Clough's Forest side of the late 1970s was perhaps its best ever and featured the likes of Kenny Burns, John Robertson, John McGovern and Peter Shilton.

To prove their 1979 success was no fluke, Forest retained the European Cup the following year, beating Hamburg 1–0.

Clough could have retired in 1980 and been deified in Nottingham but he was to spend a further 13 years at the City Ground.

He took the East Midlands side to further glory, including the League Cup in 1989 and 1990 but only the FA Cup eluded him, losing to Tottenham in 1991, the same year he was awarded the OBE.

But the period also marked the decline of Brian Clough as his behaviour and comments off the field threatened to eclipse his achievements on it.

In February 1989, he was charged with bringing the game into disrepute, fined £5,000 and banned from the touchline of all Football League grounds for the rest of the season after lashing out at pitch invaders after a League Cup quarter–final tie.

He later apologised to the fans concerned and told them to kiss him by way of apology.

Slightly bashful in the presence of the great man and the bizarre request, they complied.

As players came and went, Clough misfired on the transfer market – he once admitted that his signing of the striker Justin Fashanu was his biggest–ever mistake – and his successful partnership with Taylor dissolved.

The two men fell out after Taylor retired but then took on a coaching job at their old club, Derby, and signed Forest's star man from under Clough's nose.

What Clough viewed as Taylor's treachery caused a rift that remained unresolved even at the time of the assistant's death in 1990.

Forest were bottom of the league when Clough celebrated his 18th anniversary at the club in January 1993.

The club finished bottom that year and on May 1 1993, a tearful Clough stepped down as manager and stepped out of football, preferring instead a quiet life following his son Nigel's progress as a coach with non–league Burton Albion.

In later years, Clough's increasingly haggard appearance, ruddy cheeks and sometimes slurred speech led to speculation about his health.

In 2002, he revealed what had long been suspected: that heavy drinking was taking its toll.

In his autobiography, Cloughie – Walking On Water, he admitted: "I dropped my biggest clanger by getting into drink. On reflection, I'm sure the drink clouded my judgment during that final, fateful season in management when I took Nottingham Forest down."

The book told how he sought help after his grandson, Stephen, pleaded with him: "You're not having a drink, grandad, are you?"

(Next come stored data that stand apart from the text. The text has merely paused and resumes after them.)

(** C3. With 101 files to import the list is cut into a batch of 100 paths
    and a batch of one, but the extractor is handed the whole list of 101
    paths for each of the two batches: every path is extracted twice and 202
    tracks are produced. *)
Theorem loadTagsFromFiles_rereads_whole_list :
  let run :=
    loadTagsFromFiles examples.recordCalls examples.trackOf (λ _ _, []) []
      examples.entry101 examples.names101 in
  length examples.names101 = 101 ∧
  slice.BreakUp filesBatchSize examples.names101 =
    [take 100 examples.names101; drop 100 examples.names101] ∧
  lsWorld run.1 = [examples.names101; examples.names101] ∧
  run.2 = None ∧
  length (lsTracks run.1) = 202.
Proof. vm_compute. done. Qed.

(** C6. In the folder of 101 new files, the extractor answers the call made
    for the first batch and fails on the call made for the second: the stage
    logs the failure and returns no error, yet the entry it returns carries
    the 101 tracks read by the first call. *)
Theorem extraction_failure_keeps_partial_tracks :
  let o :=
    processFolder examples.joinPath (λ _, Ok []) examples.failsLater examples.trackOf
      (λ _ _, []) (map_to_list examples.listing101) 0 examples.entry101 in
  world o = 2 ∧
  errOut o = None ∧
  logs o = [mkLog LevelWarn "Scanner: Error extracting metadata from files. Skipping";
            mkLog LevelWarn "Scanner: Error loading tags from files. Skipping"] ∧
  (length ∘ tracks <$> entryOut o) = Some 101.
Proof. vm_compute. done. Qed.

End load_facts.

(** ** The media file repository *)
Module persistence_facts.
Import model persistence reference.
(** [ids]: the identities of the original document; [done_]: the spans
    processed so far; the [b] elements made so far are outside [ids]. *)
Variable ids : list nat.
Variable done_ : list nat.
Variable s : nat.
Hypothesis s_in_ids : s ∈ ids.

Local Abbreviation W := (wrapped_where (λ i, i ∈ done_) (λ b, b ∉ ids)).
Local Abbreviation W' := (wrapped_where (λ i, i ∈ s :: done_) (λ b, b ∉ ids)).

(** The reference [s] still leads to the tag it led to in the original. *)
Lemma wrapped_find_tag orig :
  ∀ cur, W orig cur → oids orig ⊆ ids → NoDup (oids orig) →
  (∀ nm attrs, (s, nm, attrs) ∈ tags orig → ∃ cs', find_tag s cur = Some (Tag s nm attrs cs')) ∧
  (s ∉ oids orig → find_tag s cur = None).
Proof.
  induction orig as [t|i nm attrs cs IH] using Node_forall_ind; intros cur H Hids Hnd.
  - inversion H; subst. split; [by intros ?? ?%elem_of_nil|done].
  - cbn [oids] in Hids, Hnd. apply NoDup_cons in Hnd as [Hi Hnd].
    assert (Hkids : ∀ cs', Forall2 W cs cs' →
      (∀ nm0 a0, (s, nm0, a0) ∈ flat_map tags cs →
         ∃ cs0, foldr (λ c r, match find_tag s c with Some t => Some t | None => r end)
                  None cs' = Some (Tag s nm0 a0 cs0)) ∧
      (s ∉ flat_map oids cs →
         foldr (λ c r, match find_tag s c with Some t => Some t | None => r end)
           None cs' = None)).
    { assert (Hsub : flat_map oids cs ⊆ ids).
      { intros j Hj. apply Hids. apply elem_of_cons. by right. }
      clear H Hi Hids. intros cs' H2.
      induction H2 as [|c c' cs cs' Hc _ IH2]; [split; [by intros ?? ?%elem_of_nil|done]|].
      apply Forall_cons in IH as [IHc IHcs]. cbn [flat_map] in Hnd, Hsub.
      apply NoDup_app in Hnd as (Hndc & Hdisj & Hndcs).
      destruct (IHc c' Hc) as [Hfound Hnone]; [|done|].
      { intros j Hj. apply Hsub, elem_of_app. by left. }
      destruct (IH2 IHcs Hndcs) as [Hfound' Hnone'].
      { intros j Hj. apply Hsub, elem_of_app. by right. }
      cbn [foldr flat_map]. split.
      - intros nm0 a0 [Hin|Hin]%elem_of_app.
        + destruct (Hfound _ _ Hin) as [cs0 ->]. eauto.
        + rewrite Hnone; [by apply Hfound'|].
          intros Hs. apply (Hdisj s Hs). by apply tags_oid_list in Hin.
      - intros [H1 H2']%not_elem_of_app. rewrite Hnone by done. by apply Hnone'. }
    inversion H as [|? ? ? ? ? b0 Hbd Hproc Hfresh Hcs|? ? ? ? ? Hkeep Hcs]; subst.
    + destruct (Hkids cs' Hcs) as [Hfound Hnone].
      assert (b0 ≠ s) by (by intros ->). split.
      * intros nm0 a0 [[= -> -> ->]|Hin]%elem_of_cons.
        -- rewrite find_tag_Tag, bool_decide_eq_true_2 by done. eauto.
        -- rewrite find_tag_Tag, bool_decide_eq_false_2.
           2:{ intros ->. apply Hi. by apply tags_oid_list in Hin. }
           cbn [foldr]. rewrite find_tag_Tag, bool_decide_eq_false_2 by done.
           destruct (Hfound _ _ Hin) as [cs0 ->]. eauto.
      * cbn [oids]. intros [Hsi Hs]%not_elem_of_cons.
        rewrite find_tag_Tag, bool_decide_eq_false_2 by done.
        cbn [foldr]. rewrite find_tag_Tag, bool_decide_eq_false_2 by done.
        by rewrite Hnone.
    + destruct (Hkids cs' Hcs) as [Hfound Hnone]. split.
      * intros nm0 a0 [[= -> -> ->]|Hin]%elem_of_cons.
        -- rewrite find_tag_Tag, bool_decide_eq_true_2 by done. eauto.
        -- rewrite find_tag_Tag, bool_decide_eq_false_2.
           2:{ intros ->. apply Hi. by apply tags_oid_list in Hin. }
           apply Hfound, Hin.
      * cbn [oids]. intros [Hsi Hs]%not_elem_of_cons.
        rewrite find_tag_Tag, bool_decide_eq_false_2 by done. by apply Hnone.
Qed.

(** Wrapping the contents of the span [s]. *)
Lemma wrapped_modify b orig :
  b ∉ ids → s ∉ done_ →
  ∀ cur, W orig cur → oids orig ⊆ ids → NoDup (oids orig) →
  (∀ nm attrs, (s, nm, attrs) ∈ tags orig → is_bold_span nm attrs = true) →
  W' orig (modify s (wrap_contents_in_b b) cur).
Proof.
  intros Hb Hs.
  induction orig as [t|i nm attrs cs IH] using Node_forall_ind; intros cur H Hids Hnd Hbold.
  - inversion H; subst. constructor.
  - cbn [oids] in Hids, Hnd. apply NoDup_cons in Hnd as [Hi Hnd].
    assert (Hkids : ∀ cs', Forall2 W cs cs' →
                           Forall2 W' cs (map (modify s (wrap_contents_in_b b)) cs')).
    { intros cs' H2. apply Forall2_fmap_r.
      revert H2. apply Forall2_from_Forall, Forall_forall. intros c Hc c' Hw.
      eapply Forall_forall in IH; [|exact Hc]. apply IH; [done| | |].
      - intros j Hj. apply Hids. apply elem_of_cons. right. apply elem_of_flat_map. eauto.
      - clear -Hnd Hc. induction cs as [|c0 cs IHcs]; [by apply elem_of_nil in Hc|].
        cbn [flat_map] in Hnd. apply NoDup_app in Hnd as (? & _ & ?).
        apply elem_of_cons in Hc as [->|Hc]; [done|by apply IHcs].
      - intros nm0 a0 Hin. apply Hbold. cbn [tags]. apply elem_of_cons. right.
        apply elem_of_flat_map. eauto. }
    inversion H as [|? ? ? ? ? b0 Hbd Hproc Hfresh Hcs|? ? ? ? ? Hkeep Hcs]; subst.
    + assert (i ≠ s) by (by intros ->). assert (b0 ≠ s) by (by intros ->).
      cbn [modify map]. rewrite !bool_decide_eq_false_2 by done.
      apply ww_bold; [done|by apply elem_of_cons; right|done|by apply Hkids].
    + cbn [modify]. case_bool_decide as Hsi.
      * subst i. cbn [wrap_contents_in_b].
        apply ww_bold; [|by apply elem_of_cons; left|done|].
        -- apply Hbold. cbn [tags]. apply elem_of_cons. by left.
        -- revert Hcs. apply Forall2_from_Forall, Forall_forall. intros c Hc c' Hw.
           eapply wrapped_where_change; [exact Hw| |done].
           intros j nm0 a0 Hj _. rewrite elem_of_cons. split; [by right|].
           intros [->|?]; [|done]. exfalso. apply Hi. apply elem_of_flat_map.
           exists c. split; [|done]. by apply tags_oid in Hj.
      * apply ww_keep; [|by apply Hkids].
        intros Hbd [?|?]%elem_of_cons; [done|]. by apply Hkeep.
Qed.

End Bold_loop.

Section Bold_pass.

Lemma find_all_sublist name n : find_all name n `sublist_of` oids n.
Proof.
  induction n as [t|i nm attrs cs IH] using Node_forall_ind; [done|].
  cbn [find_all oids].
  assert (flat_map (find_all name) cs `sublist_of` flat_map oids cs) as Hkids.
  { induction IH as [|c cs Hc _ IHcs]; [done|]. cbn [flat_map]. by apply sublist_app. }
  case_bool_decide; cbn [app]; [by apply sublist_skip|by apply sublist_cons].
Qed.

Lemma is_bold_span_style attrs :
  is_bold_span (py "span") attrs = is_bold_style (default [] (attr "style" attrs)).
Proof. unfold is_bold_span, style_of. by rewrite bool_decide_eq_true_2. Qed.

Variable orig : Node.
Hypothesis orig_NoDup : NoDup (oids orig).

Local Abbreviation W done_ := (wrapped_where (λ i, i ∈ done_) (λ b, b ∉ oids orig)).

(** One iteration of the loop of [_convert_bold_spans]. *)
Lemma bold_step_wrapped done_ s cur :
  W done_ orig cur → s ∉ done_ → s ∈ find_all (py "span") orig →
  W (s :: done_) orig (bold_step cur s).
Proof.
  intros Hw Hs [attrs Htag]%find_all_tags.
  assert (s ∈ oids orig) as Hin by (by apply tags_oid in Htag).
  destruct (wrapped_find_tag (oids orig) done_ s Hin orig cur Hw) as [Hfind _]; [done..|].
  destruct (Hfind _ _ Htag) as [cs' Hcur].
  unfold bold_step. rewrite Hcur. rewrite <-is_bold_span_style.
  destruct (is_bold_span (py "span") attrs) eqn:Hbold.
  - apply wrapped_modify; [done| |done..|].
    + unfold fresh_oid. intros Hf. eapply wrapped_where_oids in Hf; [|exact Hw].
      apply max_list_elem_of_le in Hf. lia.
    + intros nm a Hna. by destruct (tags_unique orig s _ _ _ _ orig_NoDup Htag Hna) as [<- <-].
  - eapply wrapped_where_change; [exact Hw| |done].
    intros i nm a Hi Hb. rewrite elem_of_cons. split; [by right|].
    intros [->|?]; [|done].
    destruct (tags_unique orig s _ _ _ _ orig_NoDup Htag Hi) as [<- <-]. congruence.
Qed.

Lemma bold_loop_wrapped spans :
  ∀ done_ cur, NoDup spans →
  (∀ s, s ∈ spans → s ∈ find_all (py "span") orig ∧ s ∉ done_) →
  W done_ orig cur →
  W (reverse spans ++ done_) orig (foldl bold_step cur spans).
Proof.
  induction spans as [|s spans IH]; intros done_ cur Hnd Hspans Hw; [done|].
  apply NoDup_cons in Hnd as [Hs Hnd]. cbn [foldl].
  rewrite reverse_cons, <-app_assoc. cbn [app]. apply IH; [done| |].
  - intros s' Hs'. destruct (Hspans s') as [? ?]; [by apply elem_of_cons; right|].
    split; [done|]. intros [->|?]%elem_of_cons; done.
  - destruct (Hspans s) as [? ?]; [by apply elem_of_cons; left|].
    by apply bold_step_wrapped.
Qed.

Clough commented: "I was spending time drinking when I should have been doing other things. It was bound to take over. If you do something to excess, something has to suffer somewhere.

"Drink became more important to me than the anguish I was creating for those I loved most."

He eventually had a liver transplant in January 2003 after doctors told him that alcohol had caused so much damage, he had only two months to live.

Clough once said he wanted "no epitaphs of profound history and all that type of thing" when he died but instead to be known as someone who "contributed".

"I would hope they would say that, and I would hope somebody liked me," he added.